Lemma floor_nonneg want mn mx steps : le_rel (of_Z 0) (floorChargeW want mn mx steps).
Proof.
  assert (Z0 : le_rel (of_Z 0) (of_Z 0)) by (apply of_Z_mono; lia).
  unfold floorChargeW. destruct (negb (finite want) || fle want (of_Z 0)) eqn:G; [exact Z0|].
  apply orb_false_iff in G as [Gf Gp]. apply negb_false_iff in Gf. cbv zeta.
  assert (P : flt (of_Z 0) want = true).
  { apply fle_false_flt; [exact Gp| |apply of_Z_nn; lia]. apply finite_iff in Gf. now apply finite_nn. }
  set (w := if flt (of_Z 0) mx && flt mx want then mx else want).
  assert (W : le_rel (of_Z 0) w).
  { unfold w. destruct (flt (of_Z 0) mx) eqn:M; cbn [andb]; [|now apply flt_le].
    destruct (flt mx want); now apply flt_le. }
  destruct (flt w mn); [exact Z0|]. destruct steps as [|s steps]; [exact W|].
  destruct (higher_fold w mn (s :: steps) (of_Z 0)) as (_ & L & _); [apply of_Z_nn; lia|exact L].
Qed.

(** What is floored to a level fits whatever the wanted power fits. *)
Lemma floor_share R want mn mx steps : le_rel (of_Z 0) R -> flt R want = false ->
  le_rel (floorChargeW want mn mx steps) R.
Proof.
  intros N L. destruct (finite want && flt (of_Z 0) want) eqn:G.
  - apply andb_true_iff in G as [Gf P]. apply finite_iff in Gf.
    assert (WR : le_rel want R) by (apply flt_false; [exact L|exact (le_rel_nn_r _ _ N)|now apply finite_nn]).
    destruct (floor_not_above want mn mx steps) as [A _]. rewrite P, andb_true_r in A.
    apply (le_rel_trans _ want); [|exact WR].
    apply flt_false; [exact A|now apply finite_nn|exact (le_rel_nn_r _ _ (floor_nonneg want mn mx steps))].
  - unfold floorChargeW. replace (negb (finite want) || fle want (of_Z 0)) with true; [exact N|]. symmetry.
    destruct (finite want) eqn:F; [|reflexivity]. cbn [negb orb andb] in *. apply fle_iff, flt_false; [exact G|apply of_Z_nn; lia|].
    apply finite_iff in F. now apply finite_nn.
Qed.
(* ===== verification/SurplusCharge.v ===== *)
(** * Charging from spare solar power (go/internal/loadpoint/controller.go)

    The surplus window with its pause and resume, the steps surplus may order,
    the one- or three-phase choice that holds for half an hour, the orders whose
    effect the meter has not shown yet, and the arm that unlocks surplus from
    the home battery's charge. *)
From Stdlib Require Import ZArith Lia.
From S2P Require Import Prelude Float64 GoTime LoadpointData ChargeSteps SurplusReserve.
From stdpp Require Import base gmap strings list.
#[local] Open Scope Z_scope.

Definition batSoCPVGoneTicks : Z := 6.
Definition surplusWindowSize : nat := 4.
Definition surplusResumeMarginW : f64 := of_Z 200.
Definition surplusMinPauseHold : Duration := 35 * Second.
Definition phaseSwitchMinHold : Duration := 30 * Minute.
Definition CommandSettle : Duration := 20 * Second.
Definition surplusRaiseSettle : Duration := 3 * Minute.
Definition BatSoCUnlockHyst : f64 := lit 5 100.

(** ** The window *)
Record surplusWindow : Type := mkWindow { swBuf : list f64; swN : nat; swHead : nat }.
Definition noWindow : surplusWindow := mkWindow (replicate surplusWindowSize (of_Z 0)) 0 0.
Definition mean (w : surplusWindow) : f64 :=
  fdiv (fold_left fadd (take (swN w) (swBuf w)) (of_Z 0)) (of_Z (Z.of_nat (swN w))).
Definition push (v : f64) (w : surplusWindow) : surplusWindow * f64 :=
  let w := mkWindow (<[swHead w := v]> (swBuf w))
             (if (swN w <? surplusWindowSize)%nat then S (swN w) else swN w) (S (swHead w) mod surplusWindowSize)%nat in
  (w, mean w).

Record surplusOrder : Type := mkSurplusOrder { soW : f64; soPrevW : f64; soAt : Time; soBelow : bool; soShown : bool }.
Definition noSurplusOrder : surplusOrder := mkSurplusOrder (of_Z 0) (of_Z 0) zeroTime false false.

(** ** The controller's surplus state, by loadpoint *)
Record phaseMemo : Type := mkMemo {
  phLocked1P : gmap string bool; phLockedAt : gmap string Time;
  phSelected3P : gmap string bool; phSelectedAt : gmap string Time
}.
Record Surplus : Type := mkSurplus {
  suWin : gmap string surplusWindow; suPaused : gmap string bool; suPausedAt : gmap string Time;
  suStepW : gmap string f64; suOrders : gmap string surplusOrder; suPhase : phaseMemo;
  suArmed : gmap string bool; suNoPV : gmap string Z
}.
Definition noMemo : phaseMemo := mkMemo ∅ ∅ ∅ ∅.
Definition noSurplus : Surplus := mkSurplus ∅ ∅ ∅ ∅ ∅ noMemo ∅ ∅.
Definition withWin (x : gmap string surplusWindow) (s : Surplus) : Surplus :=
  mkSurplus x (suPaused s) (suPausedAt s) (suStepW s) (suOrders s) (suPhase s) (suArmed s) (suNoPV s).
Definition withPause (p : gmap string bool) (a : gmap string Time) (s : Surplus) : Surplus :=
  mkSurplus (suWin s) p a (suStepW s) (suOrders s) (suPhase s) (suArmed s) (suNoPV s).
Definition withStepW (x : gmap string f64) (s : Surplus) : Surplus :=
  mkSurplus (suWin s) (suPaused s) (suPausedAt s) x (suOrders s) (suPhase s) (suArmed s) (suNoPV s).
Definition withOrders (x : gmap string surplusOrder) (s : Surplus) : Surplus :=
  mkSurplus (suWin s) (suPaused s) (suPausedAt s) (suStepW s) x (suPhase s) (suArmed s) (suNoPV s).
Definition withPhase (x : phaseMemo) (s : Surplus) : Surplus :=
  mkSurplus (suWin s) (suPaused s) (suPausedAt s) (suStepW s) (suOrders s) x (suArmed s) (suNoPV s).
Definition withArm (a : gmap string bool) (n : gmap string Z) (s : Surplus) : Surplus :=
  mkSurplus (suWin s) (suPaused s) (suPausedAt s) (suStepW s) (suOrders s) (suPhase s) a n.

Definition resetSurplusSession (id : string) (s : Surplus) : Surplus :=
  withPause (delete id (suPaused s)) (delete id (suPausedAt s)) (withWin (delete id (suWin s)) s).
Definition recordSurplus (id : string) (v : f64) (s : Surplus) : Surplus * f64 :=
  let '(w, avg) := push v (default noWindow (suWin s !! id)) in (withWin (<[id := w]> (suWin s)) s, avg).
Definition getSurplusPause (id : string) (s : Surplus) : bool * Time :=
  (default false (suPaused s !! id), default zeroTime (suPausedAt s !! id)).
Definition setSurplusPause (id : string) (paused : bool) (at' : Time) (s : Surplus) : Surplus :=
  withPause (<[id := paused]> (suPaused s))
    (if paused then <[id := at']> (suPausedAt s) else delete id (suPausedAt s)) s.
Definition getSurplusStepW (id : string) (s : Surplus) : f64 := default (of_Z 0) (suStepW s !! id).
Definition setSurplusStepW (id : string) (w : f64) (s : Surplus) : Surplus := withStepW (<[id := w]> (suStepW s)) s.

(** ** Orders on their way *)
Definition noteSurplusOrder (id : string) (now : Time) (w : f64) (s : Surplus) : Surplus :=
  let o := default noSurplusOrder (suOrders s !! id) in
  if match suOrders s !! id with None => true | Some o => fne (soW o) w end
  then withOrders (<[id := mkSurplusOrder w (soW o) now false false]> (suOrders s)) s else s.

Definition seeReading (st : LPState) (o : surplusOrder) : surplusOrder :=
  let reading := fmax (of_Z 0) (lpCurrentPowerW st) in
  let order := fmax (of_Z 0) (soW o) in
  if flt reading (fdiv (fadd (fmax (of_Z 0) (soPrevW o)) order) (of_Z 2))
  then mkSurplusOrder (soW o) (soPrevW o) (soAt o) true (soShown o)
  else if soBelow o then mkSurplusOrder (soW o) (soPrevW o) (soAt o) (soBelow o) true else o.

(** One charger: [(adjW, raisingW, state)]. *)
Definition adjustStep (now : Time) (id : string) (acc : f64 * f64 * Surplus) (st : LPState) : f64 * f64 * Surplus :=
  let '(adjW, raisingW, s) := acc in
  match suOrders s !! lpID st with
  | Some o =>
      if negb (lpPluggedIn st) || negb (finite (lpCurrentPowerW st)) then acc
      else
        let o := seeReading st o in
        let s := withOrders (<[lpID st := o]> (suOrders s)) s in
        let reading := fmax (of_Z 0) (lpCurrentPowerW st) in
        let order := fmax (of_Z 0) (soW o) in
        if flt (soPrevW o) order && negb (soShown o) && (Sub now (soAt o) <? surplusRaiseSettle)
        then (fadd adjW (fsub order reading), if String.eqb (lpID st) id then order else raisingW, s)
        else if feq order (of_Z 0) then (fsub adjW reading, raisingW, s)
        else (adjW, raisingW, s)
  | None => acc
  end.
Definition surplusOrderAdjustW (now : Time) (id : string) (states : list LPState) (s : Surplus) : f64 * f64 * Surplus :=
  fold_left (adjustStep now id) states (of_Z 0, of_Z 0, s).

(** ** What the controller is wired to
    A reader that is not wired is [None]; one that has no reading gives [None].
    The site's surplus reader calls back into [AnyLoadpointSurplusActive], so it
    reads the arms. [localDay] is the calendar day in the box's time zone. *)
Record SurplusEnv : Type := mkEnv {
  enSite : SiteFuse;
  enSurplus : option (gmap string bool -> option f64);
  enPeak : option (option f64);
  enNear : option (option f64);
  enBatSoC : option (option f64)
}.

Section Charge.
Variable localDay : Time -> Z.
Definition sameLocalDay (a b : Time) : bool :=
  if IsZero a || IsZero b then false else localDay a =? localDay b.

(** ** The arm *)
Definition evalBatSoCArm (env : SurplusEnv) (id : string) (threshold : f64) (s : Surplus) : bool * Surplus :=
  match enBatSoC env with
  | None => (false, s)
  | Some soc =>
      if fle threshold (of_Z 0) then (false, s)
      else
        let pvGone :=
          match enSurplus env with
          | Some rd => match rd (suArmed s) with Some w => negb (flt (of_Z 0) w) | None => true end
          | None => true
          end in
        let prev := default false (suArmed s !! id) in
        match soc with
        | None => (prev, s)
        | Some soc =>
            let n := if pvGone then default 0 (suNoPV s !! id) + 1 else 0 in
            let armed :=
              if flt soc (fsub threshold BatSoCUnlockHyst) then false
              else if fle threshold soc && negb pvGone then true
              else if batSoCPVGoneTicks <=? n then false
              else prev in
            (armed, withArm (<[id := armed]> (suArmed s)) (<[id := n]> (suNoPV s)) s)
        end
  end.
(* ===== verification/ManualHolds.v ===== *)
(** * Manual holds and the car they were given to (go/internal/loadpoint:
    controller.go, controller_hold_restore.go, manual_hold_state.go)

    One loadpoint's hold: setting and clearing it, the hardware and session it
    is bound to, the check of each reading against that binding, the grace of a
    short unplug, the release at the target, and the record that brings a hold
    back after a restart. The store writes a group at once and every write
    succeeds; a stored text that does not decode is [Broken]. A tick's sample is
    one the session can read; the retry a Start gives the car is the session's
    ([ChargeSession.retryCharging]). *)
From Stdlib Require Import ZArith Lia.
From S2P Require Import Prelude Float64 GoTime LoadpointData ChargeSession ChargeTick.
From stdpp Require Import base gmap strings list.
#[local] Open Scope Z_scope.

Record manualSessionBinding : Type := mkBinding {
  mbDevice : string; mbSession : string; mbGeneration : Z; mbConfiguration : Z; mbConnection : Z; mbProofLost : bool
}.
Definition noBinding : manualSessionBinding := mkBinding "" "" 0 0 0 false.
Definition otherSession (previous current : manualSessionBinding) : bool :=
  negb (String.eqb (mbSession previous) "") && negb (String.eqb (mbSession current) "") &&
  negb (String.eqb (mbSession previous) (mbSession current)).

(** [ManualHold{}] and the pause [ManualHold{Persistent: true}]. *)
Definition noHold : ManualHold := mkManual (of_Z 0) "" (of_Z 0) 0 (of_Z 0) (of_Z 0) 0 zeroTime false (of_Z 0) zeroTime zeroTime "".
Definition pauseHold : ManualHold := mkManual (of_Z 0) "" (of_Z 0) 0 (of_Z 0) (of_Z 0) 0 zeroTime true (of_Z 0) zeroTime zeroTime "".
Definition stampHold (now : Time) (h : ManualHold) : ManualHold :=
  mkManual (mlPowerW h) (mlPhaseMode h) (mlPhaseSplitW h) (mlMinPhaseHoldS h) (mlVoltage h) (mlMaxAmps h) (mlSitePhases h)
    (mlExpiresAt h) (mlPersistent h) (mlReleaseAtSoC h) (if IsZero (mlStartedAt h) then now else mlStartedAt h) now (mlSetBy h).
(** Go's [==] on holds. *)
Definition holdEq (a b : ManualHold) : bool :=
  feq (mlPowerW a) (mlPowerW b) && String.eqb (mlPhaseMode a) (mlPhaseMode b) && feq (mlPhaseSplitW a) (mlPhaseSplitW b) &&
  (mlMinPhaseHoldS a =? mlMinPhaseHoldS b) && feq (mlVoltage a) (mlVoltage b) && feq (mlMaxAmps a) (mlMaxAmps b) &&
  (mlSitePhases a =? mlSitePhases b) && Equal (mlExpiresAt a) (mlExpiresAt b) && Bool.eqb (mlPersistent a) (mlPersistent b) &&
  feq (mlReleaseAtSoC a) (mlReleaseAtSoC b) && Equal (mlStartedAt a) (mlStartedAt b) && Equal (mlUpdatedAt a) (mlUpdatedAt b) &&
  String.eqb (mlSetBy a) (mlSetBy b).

**Goal of the exercise**
Using the listing above, state the count of lines that include "seeReading" and nothing else.

**Response box**
2